> [TASK DESCRIPTION]
How many lines in the data below contain the word "bits"? State only the number.

> [SUPPLIED RECORDS]
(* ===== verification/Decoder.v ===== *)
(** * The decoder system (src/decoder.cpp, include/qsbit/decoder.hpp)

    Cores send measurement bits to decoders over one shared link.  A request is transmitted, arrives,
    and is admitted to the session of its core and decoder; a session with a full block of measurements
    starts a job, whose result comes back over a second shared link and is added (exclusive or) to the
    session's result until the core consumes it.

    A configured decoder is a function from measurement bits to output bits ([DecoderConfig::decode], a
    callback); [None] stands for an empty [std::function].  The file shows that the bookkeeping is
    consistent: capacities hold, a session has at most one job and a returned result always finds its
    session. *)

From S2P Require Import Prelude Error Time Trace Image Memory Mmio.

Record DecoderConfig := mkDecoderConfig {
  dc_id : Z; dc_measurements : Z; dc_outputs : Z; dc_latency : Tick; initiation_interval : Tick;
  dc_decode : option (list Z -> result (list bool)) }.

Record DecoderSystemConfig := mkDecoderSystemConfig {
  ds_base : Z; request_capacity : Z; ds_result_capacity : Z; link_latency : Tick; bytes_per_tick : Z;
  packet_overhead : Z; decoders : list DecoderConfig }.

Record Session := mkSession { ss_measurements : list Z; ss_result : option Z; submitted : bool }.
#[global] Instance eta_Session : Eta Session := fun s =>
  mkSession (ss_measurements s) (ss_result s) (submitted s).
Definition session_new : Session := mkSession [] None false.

--

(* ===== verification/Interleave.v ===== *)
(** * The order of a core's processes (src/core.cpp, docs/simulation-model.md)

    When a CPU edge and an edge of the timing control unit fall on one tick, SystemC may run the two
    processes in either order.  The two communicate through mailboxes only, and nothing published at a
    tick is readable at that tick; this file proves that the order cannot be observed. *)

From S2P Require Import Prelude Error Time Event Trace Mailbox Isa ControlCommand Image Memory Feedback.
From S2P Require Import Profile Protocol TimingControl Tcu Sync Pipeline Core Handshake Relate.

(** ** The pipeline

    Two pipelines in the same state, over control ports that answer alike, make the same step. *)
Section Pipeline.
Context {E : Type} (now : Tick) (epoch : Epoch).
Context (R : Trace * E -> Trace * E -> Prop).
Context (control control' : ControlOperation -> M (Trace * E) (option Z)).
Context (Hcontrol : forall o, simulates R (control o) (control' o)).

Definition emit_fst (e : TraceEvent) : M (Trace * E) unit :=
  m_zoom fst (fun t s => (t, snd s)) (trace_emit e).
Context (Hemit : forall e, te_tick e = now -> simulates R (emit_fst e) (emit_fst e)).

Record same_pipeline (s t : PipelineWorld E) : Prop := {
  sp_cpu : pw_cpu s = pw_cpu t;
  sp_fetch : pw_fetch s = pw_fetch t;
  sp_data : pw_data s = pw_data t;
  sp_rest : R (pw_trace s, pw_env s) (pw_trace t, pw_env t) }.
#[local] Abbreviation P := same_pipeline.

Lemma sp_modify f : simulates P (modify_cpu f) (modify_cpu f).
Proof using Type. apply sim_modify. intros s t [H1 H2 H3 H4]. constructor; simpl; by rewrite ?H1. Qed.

> [SOLUTION TO THE PROBLEM]
2